# Hello to all.



## Hauntlord (Jun 30, 2007)

Hello to all. I am Hauntlord, Lord Of The Underworld. I love everything to do with All Hallows Eve (Halloween) and Horror.


----------



## BooGirl666 (Jul 29, 2006)

Hey ya Hauntlord!!!! Glad you made it over.... Now getta postin


----------



## pyro (Oct 7, 2006)

hell o & welcome-


----------



## slimy (Jul 12, 2006)

It was nice to meet you in the chat room the other night. 

You will like it here.

Welcome.


----------



## scareme (Aug 29, 2006)

Hi and welcome to the forum.


----------



## Wyatt Furr (Jun 5, 2006)

Howdy and Welcome


----------



## Lilly (Jun 13, 2006)

hey Hauntlord...
let's see some of your dark creations okay....
welcome


----------



## Ghoulbug (Apr 24, 2007)

welcome Hauntlord


----------



## Lagrousome (Apr 12, 2007)

Welcome to the forum Hauntlord!


----------



## Ms. Wicked (Nov 14, 2006)

Welcome!!!

We want pics!


----------



## DeadSpider (Feb 3, 2006)

Welcome Hauntlord


----------



## turtle2778 (Jul 9, 2006)

Hey there HL...good to see ya. Hope you have a good time here.


----------



## Frighteners Entertainment (Jan 24, 2006)
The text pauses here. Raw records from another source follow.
(** C18: From boot on, however blocks are allocated, freed and written and frames
    are used elsewhere, the blocks in use are disjoint, each has the size and
    the alignment asked for, and holds what its owner last wrote to it: free
    lists kept inside free objects and the filling of freed ones never touch
    it. *)
Theorem heap_safe a m v h live v' : window phys_offset limit -> source_ok a -> (forall x, available a x -> 0 <= x < limit) -> rtc heap_step (new a m, [], v) (h, live, v') ->
  disjoint (block <$> live) /\ Forall (fun b => b.1 mod align b.2 = 0 /\ size b.2 <= block_size b.2) live /\
  forall b x, b ∈ live -> in_region (block b) x -> bytes h !! x = v' !! x /\ ~ available (source h) (x - phys_offset).
Proof.
  intros Hw Ha Hav Hst. assert (faithful (h, live, v')) as ((fls & Hi) & Hali & Hsame).
  { assert (faithful (new a m, [], v)) as H0. { split; [eexists; by apply new_inv|]. split; [done|]. by intros b x ?%elem_of_nil. }
    revert H0. induction Hst as [|s1 s2 s3 H12 _ IH]; [done|]. intros H1. by apply IH, (heap_step_faithful s1). }
  pose proof (i_disjoint _ _ _ _ _ Hi) as Hd. unfold pieces in Hd. apply disjoint_app in Hd as (_ & Hd & _). split; [done|]. pose proof (i_layouts _ _ _ _ _ Hi) as Hl. split.
  - apply Forall_forall. intros b Hb. rewrite Forall_forall in Hali, Hl. split; [by apply Hali|]. destruct (block_size_pow b.2 (Hl b Hb)) as [Hle _]. unfold rounded in Hle. lia.
  - intros b x Hb Hx. split; [by apply (Hsame b)|]. pose proof (i_owned _ _ _ _ _ Hi) as Ho. rewrite Forall_forall in Ho. destruct (Ho (block b)) as (_ & _ & H3); [unfold pieces; apply elem_of_app; right; apply list_elem_of_fmap; by exists b|]. by apply H3.
Qed.

End props.
(** ** A heap on the buddy allocator *)

(** Physical memory seen from 1 TiB on; 64 KiB of it at 1 MiB are free. *)
Definition OFFSET : Z := 2 ^ 40.
Definition LIMIT : Z := 2 ^ 29.
Definition boot : Heap Buddy.BuddyAllocator := new Buddy.demo ∅.

Lemma boot_window : window OFFSET LIMIT.
Proof. split; try done. intros p Hp. unfold canonical. rewrite (proj2 (Z.ltb_lt _ _)); [done|]. unfold OFFSET, LIMIT in *. lia. Qed.

Lemma boot_source : source_ok Buddy.demo /\ forall x, available Buddy.demo x -> 0 <= x < LIMIT.
Proof.
  destruct Buddy.demo_rep as (L & Hr & Hx). split; [by exists L|]. intros x Ha. apply (buddy_available_rep _ L x Hr), Hx in Ha. unfold LIMIT. lia.
Qed.

Definition alloc_addr (h : Heap Buddy.BuddyAllocator) (l : Layout) : option (Heap Buddy.BuddyAllocator * Z) := match alloc OFFSET h l with Ok r => Some r | _ => None end.
Definition word : Layout := mkLayout 24 8.
Definition large : Layout := mkLayout 5000 4096.
Definition after_word : Heap Buddy.BuddyAllocator := default boot (fst <$> alloc_addr boot word).

Lemma small_layouts : layout_ok word /\ layout_ok large.
Proof. split; split; try done; [by exists 3|by exists 12]. Qed.

Lemma heap_boot_inv : heap_inv OFFSET LIMIT boot (replicate 9 []) [].
Proof. destruct boot_source. by apply new_inv. Qed.

Lemma boot_ready : ready (source boot).
Proof. apply (walkable_scannable 8); [unfold Buddy.SCAN_LIMIT; lia|by vm_compute]. Qed.

Lemma alloc_addr_ok h l : bool_decide (is_Some (alloc_addr h l)) = true -> alloc OFFSET h l = Ok (default boot (fst <$> alloc_addr h l), default 0 (snd <$> alloc_addr h l)).
Proof. intros Hs%bool_decide_eq_true. unfold alloc_addr in *. destruct (alloc OFFSET h l) as [[h' p]| |]; [done|by destruct Hs..]. Qed.

Definition P1 : Z := default 0 (snd <$> alloc_addr boot word).

Lemma boot_alloc : alloc OFFSET boot word = Ok (after_word, P1).
Proof. apply alloc_addr_ok. by vm_compute. Qed.

Lemma boot_block : P1 <> 0.
Proof. by vm_compute. Qed.
Lemma store_ok m sp x v m' : mm_ok m -> store m sp x v = Some m' ->
  mm_ok m' /\ view m' sp x = Some v /\
  forall sp' y, (sp', y) <> (sp, x) -> view m' sp' y = view m sp' y.
Proof.
  intros Hm. unfold store. destruct (locate m sp x) as [[a [|]]|] eqn:Hl; [|done|done]. intros Hs.
  assert (m' = m <| phys := <[a := v]> (phys m) |>) as Heq by congruence. clear Hs. split_and!.
  - assert (~ in_frame 12 (zero_phys m) a) as Hnz.
    { intros Hin. destruct (ok_zero _ Hm) as (_ & Hlz & _).
      destruct (locate_in m sp x a true Hl) as [(f & fl & He & Hf & Hw)|(f & fl & _ & He & Hf)].
      - destruct (ok_write _ Hm _ _ _ _ He (eq_sym Hw)) as [Hne _].
        by apply (apart_frame _ _ _ _ a (frames_apart f _ (proj1 (ok_frame _ Hm _ _ _ _ He)) Hlz Hne) Hf).
      - pose proof (ok_huge _ Hm _ _ _ _ He) as (_ & _ & Hap & _). by apply (apart_frame _ _ _ _ a Hap Hf). }
    destruct Hm as [H1 H2 H3 H4 H5 H6 H7 H8]. subst m'. split; try done. intros y Hy.
    rewrite <- (H4 y Hy). unfold read_byte. cbn.
    rewrite lookup_insert_ne; [done|]. by intros <-.
  - subst m'. unfold view. change (locate (m <| phys := _ |>) sp x) with (locate m sp x). rewrite Hl. cbn. unfold read_byte.
    by rewrite lookup_insert_eq.
  - intros sp' y Hne. subst m'. unfold view. change (locate (m <| phys := _ |>) sp' y) with (locate m sp' y).
    destruct (locate m sp' y) as [[b w]|] eqn:Hl'; [|done]. cbn. unfold read_byte. rewrite lookup_insert_ne; [done|].
    intros <-. destruct (locate_inj m sp x sp' y a w Hm Hl Hl'). congruence.
Qed.
(* ===== verification/Unmap.v ===== *)
(** Unmapping and the return of frames ([unmap_page_and_free] and its 2 MiB
    variant), and the boot of memory management ([init_zero_frame]): what they
    do to the invariant of [PagingInv]. *)

From Stdlib Require Import ZArith Lia.
From stdpp Require Import base numbers gmap strings list.
From S2P Require Import Prelude Bits Buddy Frames Vma Paging PagingInv.

Local Open Scope string_scope.
Local Open Scope list_scope.
Local Open Scope Z_scope.

Module Unmap.
Import Vma Paging PagingInv.

Section unmapping.
Context {PT A : Type} `{Mapper PT A}.
Implicit Types m : @MM PT A.

(** Frames no page uses may be given back. *)
Lemma mm_ok_freed m a o f : mm_ok m -> source_ok a -> low o f ->
  (forall x, available a x -> available (frames m) x \/ in_frame o f x) ->
  Buddy.apart o f 12 (zero_phys m) ->
  (forall sp p g fl, entry m sp p = Some (g, fl) -> Buddy.apart o f 12 g) ->
  (forall sp p g fl, entry2m m sp p = Some (g, fl) -> Buddy.apart o f 21 g) ->
  mm_ok (m <| frames := a |>).
Proof.
  intros [H1 H2 H3 H4 H5 H6 H7 H8] Hs [Hb Hlow] Hx Hz He Hh.
  assert (forall o' g, Buddy.apart o f o' g -> taken m o' g -> taken (m <| frames := a |>) o' g) as Ht.
  { intros o' g Hap Htk x Hin Hav. destruct (Hx x Hav) as [Hav'|Hf]; [by apply (Htk x)|].
    by apply (apart_frame o f o' g x). }
  split; try done.
  - intros x Hav. destruct (Hx x Hav) as [Hav'|Hf]; [by apply H2|]. unfold in_frame in Hf. lia.
  - destruct H3 as (? & ? & ?). split_and!; auto.
  - intros sp p g fl Hg. destruct (H5 sp p g fl Hg). split; [done|]. apply Ht; [by apply (He sp p g fl)|done].
  - intros sp p g fl Hg. destruct (H8 sp p g fl Hg) as (? & ? & ? & ? & ?).
    split_and!; try done. apply Ht; [by apply (Hh sp p g fl)|done].
Qed.

(** Fewer huge mappings do no harm. *)
Lemma mm_ok_fewer m m' : mm_ok m -> (forall sp q, entry m' sp q = entry m sp q) ->
  (forall sp q e, entry2m m' sp q = Some e -> entry2m m sp q = Some e) ->
  refcounts m' = refcounts m -> phys m' = phys m -> zero_phys m' = zero_phys m -> frames m' = frames m -> mm_ok m'.
Proof.
  intros [H1 H2 H3 H4 H5 H6 H7 H8] He He2 Hr Hp Hz Hf.
  split; unfold taken, counted, get_ref in *; rewrite ?Hp, ?Hz, ?Hf; try done.
  - intros sp p f fl. rewrite He. apply H5.
  - intros sp p f fl. rewrite He. intros Hg Hw. destruct (H6 _ _ _ _ Hg Hw) as [? Hu].
    split; [done|]. intros sp' p' fl'. rewrite He. apply Hu.
  - intros f Hl Hnz. rewrite Hr. destruct (H7 f Hl Hnz) as (l & Hl' & Hin). exists l. split; [done|].
    intros sp p fl. rewrite He. apply Hin.
  - intros sp p f fl Hg%He2. destruct (H8 _ _ _ _ Hg) as (? & ? & ? & Hx & Hy).
    split_and!; auto; intros sp' p' g fl'; [rewrite He; apply Hx|]. intros Hg'%He2. by apply (Hy _ _ _ _ Hg').
Qed.

(** *** One page *)

Lemma counted_none m f sp p fl : counted m f 0 -> entry m sp p <> Some (f, fl).
Proof. intros (l & Hl & Hin) He. apply Hin in He. destruct l; [by apply elem_of_nil in He|cbn in Hl; lia]. Qed.

(** A share of a frame is dropped: the frame goes back to the allocator with
    the last one. *)
Lemma release_frame_ok m f : mm_ok m -> ready (frames m) -> low 12 f -> taken m 12 f -> f <> zero_phys m ->
  counted m f (get_ref m f - 1) ->
  (forall sp p g fl, entry2m m sp p = Some (g, fl) -> Buddy.apart 12 f 21 g) ->
  exists m', release_frame m f = Ok m' /\ mm_ok m' /\
    (forall sp q, entry m' sp q = entry m sp q) /\ (forall sp q, entry2m m' sp q = entry2m m sp q) /\
    phys m' = phys m /\
    forall x, available (frames m') x <-> available (frames m) x \/ (get_ref m f = 1 /\ in_frame 12 f x).
Proof.
  intros Hm Hready Hlow Htk Hnz Hcnt Hhuge. pose proof (counted_nonneg _ _ _ Hcnt) as Hge.
  unfold release_frame, dec_ref. rewrite idx_low, Z.max_r by (done || lia).
  destruct (set_ref_rest m f (get_ref m f - 1)) as (He & He2 & Ha & Hp & Hz & _).
  pose proof (set_ref_ok m f (get_ref m f - 1) Hm Hlow ltac:(done)) as Hm1.
  destruct (Z.eqb_spec (get_ref m f - 1) 0) as [Hone|Hn].
  - unfold free_frame. rewrite Ha.
    destruct (free_law (frames m) f 12 (ok_source _ Hm) Hready (proj1 Hlow) Htk) as (a & -> & Hs & Hx).
    cbn [mbind outcome_bind]. eexists. split; [done|]. split; [|split_and!; [intros; by rewrite <- He|intros; by rewrite <- He2|by rewrite <- Hp|]].
    + apply (mm_ok_freed _ a 12 f); [done|done|done| |rewrite Hz; apply frames_apart; [done|apply Hm|done]|rewrite He|by rewrite He2].
      * intros x Hav. rewrite Ha. by apply Hx.
      * intros sp p g fl Hg. apply frames_apart; [done|by apply (ok_frame _ Hm sp p g fl)|]. intros ->.
        rewrite Hone in Hcnt. by apply (counted_none m g sp p fl).
    + intros x. cbn. rewrite Hx. intuition lia.
  - eexists. split; [done|]. split; [done|].
    split_and!; [intros; by rewrite <- He|intros; by rewrite <- He2|by rewrite <- Hp|]. intros x. rewrite Ha. intuition lia.
Qed.

(** The frame the page [p] of [sp] was the last to map. *)
Definition last_share m (sp p x : Z) : Prop :=
  exists f fl, entry m sp p = Some (f, fl) /\ f <> zero_phys m /\ get_ref m f = 1 /\ in_frame 12 f x.

Lemma unmap_page_ok m sp p : mm_ok m -> ready (frames m) ->
  exists m', unmap_page_and_free m sp p = Ok (m', inl ()) /\ mm_ok m' /\
    (forall sp' q, entry m' sp' q = if decide (sp' = sp /\ q = p) then None else entry m sp' q) /\
    (forall sp' q, entry2m m' sp' q = entry2m m sp' q) /\ phys m' = phys m /\
    forall x, available (frames m') x <-> available (frames m) x \/ last_share m sp p x.
Proof.
  intros Hm Hready. unfold unmap_page_and_free, translate_page.
  pose proof (unmap_spec m sp p (ok_source _ Hm)) as Hu.
  destruct (entry m sp p) as [[f fl]|] eqn:He; cbn [fmap option_fmap option_map fst].
  - destruct Hu as (pt & -> & Hc). set (m1 := set_table m sp pt) in *.
    pose proof (mm_ok_unmap m m1 sp p Hm Hc) as Hm1. rewrite (is_zero_frame_spec m1 f Hm1).
    pose proof (ch_entry _ _ _ _ _ Hc) as Hent. pose proof (ch_huge _ _ _ _ _ Hc) as Hent2.
    assert (frames m1 = frames m) as Hfr by done. assert (zero_phys m1 = zero_phys m) as Hz by done.
    case_bool_decide as Hzero.
    + exists m1. split_and!; try done. intros x. split; [by left|]. intros [Hav|(g & fl' & Hg & Hnz & _)]; [done|]. congruence.
    + destruct (ok_frame _ Hm sp p f fl He) as [Hlow Htk].
      destruct (release_frame_ok m1 f Hm1) as (m2 & -> & Hm2 & H1 & H2 & H3 & H4); try done.
      * change (get_ref m1 f) with (get_ref m f). apply (counted_less m m1 sp p f fl _ None); try done. apply Hm; [done|congruence].
      * intros sp' p' g fl'. rewrite Hent2. intros Hg. destruct (ok_huge _ Hm sp' p' g fl' Hg) as (_ & _ & _ & Hx & _).
        specialize (Hx _ _ _ _ He). unfold Buddy.apart in *. lia.
      * cbn [mbind outcome_bind]. exists m2. split_and!; try done.
        -- intros sp' q. by rewrite H1.
        -- intros sp' q. by rewrite H2.
        -- intros x. rewrite H4, Hfr. change (get_ref m1 f) with (get_ref m f). split.
           ++ intros [?|[? ?]]; [by left|]. right. exists f, fl. split_and!; try done; congruence.
           ++ intros [?|(g & fl' & Hg & _ & ? & ?)]; [by left|]. right. assert (g = f) as -> by congruence. done.
  - exists m. split_and!; try done.
    + intros sp' q. case_decide as Hd; [|done]. by destruct Hd as [-> ->].
    + intros x. split; [by left|]. intros [?|(g & fl' & Hg & _)]; [done|]. congruence.
Qed.

Lemma view_unmapped m m' sp p sp' x : 
  (forall sp' q, entry m' sp' q = if decide (sp' = sp /\ q = p) then None else entry m sp' q) ->
  (forall sp' q, entry2m m' sp' q = entry2m m sp' q) -> phys m' = phys m ->
  ~ (sp' = sp /\ page_of x = p) -> view m' sp' x = view m sp' x.
Proof. intros He He2 Hp Hne. unfold view, locate. rewrite He, He2, Hp. by rewrite decide_False. Qed.

(** *** One huge page *)

Lemma unmap_huge_ok m sp p : mm_ok m -> ready (frames m) ->
  exists m', unmap_page_and_free_2m m sp p = Ok (m', inl ()) /\ mm_ok m' /\
    (forall sp' q, entry m' sp' q = entry m sp' q) /\
    (forall sp' q, entry2m m' sp' q = if decide (sp' = sp /\ q = p) then None else entry2m m sp' q) /\
    phys m' = phys m /\
    forall x, available (frames m') x <->
      available (frames m) x \/ exists f fl, entry2m m sp p = Some (f, fl) /\ in_frame 21 f x.
Proof.
  intros Hm Hready. unfold unmap_page_and_free_2m.
  pose proof (unmap_2m_law (page_table (space m sp)) p) as Hu.
  change (leaf2m (page_table (space m sp)) p) with (entry2m m sp p) in Hu.
  destruct (entry2m m sp p) as [[f fl]|] eqn:He.
  - destruct Hu as (pt & -> & Hl2 & Hl). set (m1 := set_table m sp pt).
    assert (forall sp' q, entry2m m1 sp' q = if decide (sp' = sp /\ q = p) then None else entry2m m sp' q) as H2.
    { intros sp' q. unfold m1. rewrite entry2m_set. destruct (decide (sp = sp')) as [<-|Hne].
      - rewrite Hl2. destruct (Z.eqb_spec q p) as [->|]; [by rewrite decide_True|]. rewrite decide_False by tauto. done.
      - rewrite decide_False by (intros [? _]; congruence). done. }
    assert (forall sp' q, entry m1 sp' q = entry m sp' q) as H1.
    { intros sp' q. unfold m1. rewrite entry_set. destruct (decide (sp = sp')) as [<-|Hne]; [apply Hl|done]. }
    assert (mm_ok m1) as Hm1.
    { apply (mm_ok_fewer m m1); try done. intros sp' q e. rewrite H2. by case_decide. }
    destruct (ok_huge _ Hm sp p f fl He) as (Hlow & Htk & Hz & Hx & Hy).
    unfold free_frame. change (frames m1) with (frames m).
    destruct (free_law (frames m) f 21 (ok_source _ Hm) Hready (proj1 Hlow) Htk) as (a & -> & Hs & Hav).
    cbn [mbind outcome_bind]. eexists. split; [done|]. split; [|split_and!; try done].
    + apply (mm_ok_freed m1 a 21 f); try done.
      * intros x. apply Hav.
      * intros sp' q g fl'. rewrite H1. apply Hx.
      * intros sp' q g fl'. rewrite H2. case_decide as Hd; [done|]. intros Hg. by destruct (Hy _ _ _ _ Hg).
    + intros x. cbn. rewrite Hav. split; [intros [?|?]; [by left|]; right; by exists f, fl|].
      intros [?|(g & fl' & Hg & ?)]; [by left|]. right. assert (g = f) as -> by congruence. done.
  - exists m. rewrite Hu. split_and!; try done.
    + intros sp' q. case_decide as Hd; [|done]. by destruct Hd as [-> ->].
    + intros x. split; [by left|]. intros [?|(g & fl' & Hg & _)]; [done|]. congruence.
Qed.

(** ** Boot *)

(** Before the first page is mapped, and with no frame at address 0 free. *)
Record unmapped m : Prop := {
  un_source : source_ok (frames m);
  un_avail : forall x, available (frames m) x -> 4096 <= x < 2 ^ 29;
  un_refs : refcounts m = ∅;
  un_entry : forall sp q, entry m sp q = None /\ entry2m m sp q = None;
}.

Lemma init_zero_frame_ok m : unmapped m ->
  (exists m', init_zero_frame m = Ok m' /\ mm_ok m' /\ spaces m' = spaces m) \/ init_zero_frame m = Panic.
Proof.
  intros [Hs Ha Hrefs He]. unfold init_zero_frame, alloc_frame.
  destruct (alloc_law (frames m) 12 Hs ltac:(by split)) as (a & r & -> & Hs' & Hr).
  cbn [mbind outcome_bind fst snd]. destruct r as [f|]; [left|by right]. destruct Hr as (Hb & Hin & Hx).
  eexists. split; [reflexivity|]. split; [|reflexivity].
  assert (4096 <= f) as Hf by (apply (Ha f), Hin; unfold in_frame; rewrite pow12; lia).
  assert (low 12 f) as Hlow.
  { split; [done|]. rewrite pow12. cut (f + 4095 < 2 ^ 29); [lia|]. apply Ha, Hin. unfold in_frame. rewrite pow12. lia. }
  unfold zero_page. remember (replicate 4096 0) as bs eqn:Hbs. split; cbn.
  - done.
  - intros x Hav. apply Ha. by apply Hx.
  - split; [lia|]. split; [done|]. intros x Hfx Hav. by apply Hx in Hav as [_ []].
  - intros x Hfx. unfold in_frame in Hfx. rewrite pow12 in Hfx. replace x with (f + (x - f)) by lia.
    rewrite Hbs. apply read_byte_zeros. lia.
  - intros sp p g fl Hg. change (entry m sp p = Some (g, fl)) in Hg. by rewrite (proj1 (He sp p)) in Hg.
  - intros sp p g fl Hg. change (entry m sp p = Some (g, fl)) in Hg. by rewrite (proj1 (He sp p)) in Hg.
  - intros g _ _. exists []. split.
    + unfold get_ref. cbn. rewrite Hrefs, lookup_empty. by case_match.
    + intros sp p fl Hg. change (entry m sp p = Some (g, fl)) in Hg. by rewrite (proj1 (He sp p)) in Hg.
  - intros sp p g fl Hg. change (entry2m m sp p = Some (g, fl)) in Hg. by rewrite (proj2 (He sp p)) in Hg.
Qed.

End unmapping.
End Unmap.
Nice to see you here Haunt Lord.


----------



## Gothic Nightmare (Jul 19, 2007)

Wow. The actual Lord of the Underworld. This forum is more popular than I thought. Welcome!


----------



## HalloweenZombie (Jul 22, 2007)

'ello 'ello. I'm pretty new here as well. I believe we've met in the RFR chat room if you are indeed the same Hauntlord. You'll like it here.


----------



## Front Yard Fright (Dec 23, 2005)

Welcome!
.


----------



## nicole (Aug 12, 2006)

Welcome to the forum!!


----------



## TwistedDementia (May 2, 2007)

Hello and welcome to the the Forum.


----------



## BooGirl666 (Jul 29, 2006)

HalloweenZombie said:


> 'ello 'ello. I'm pretty new here as well. I believe we've met in the RFR chat room if you are indeed the same Hauntlord. You'll like it here.


Yep HZ he is our same hauntlord lol


----------



## Death Master (Jul 1, 2007)

Welcome


----------



## Death's Door (Mar 22, 2006)

Hello and welcome to the forum Hauntlord!


----------



## CerysCrow (Jan 22, 2007)

Welcome!


----------



## Ghostess (Aug 21, 2005)

Welcome Hauntlord!


----------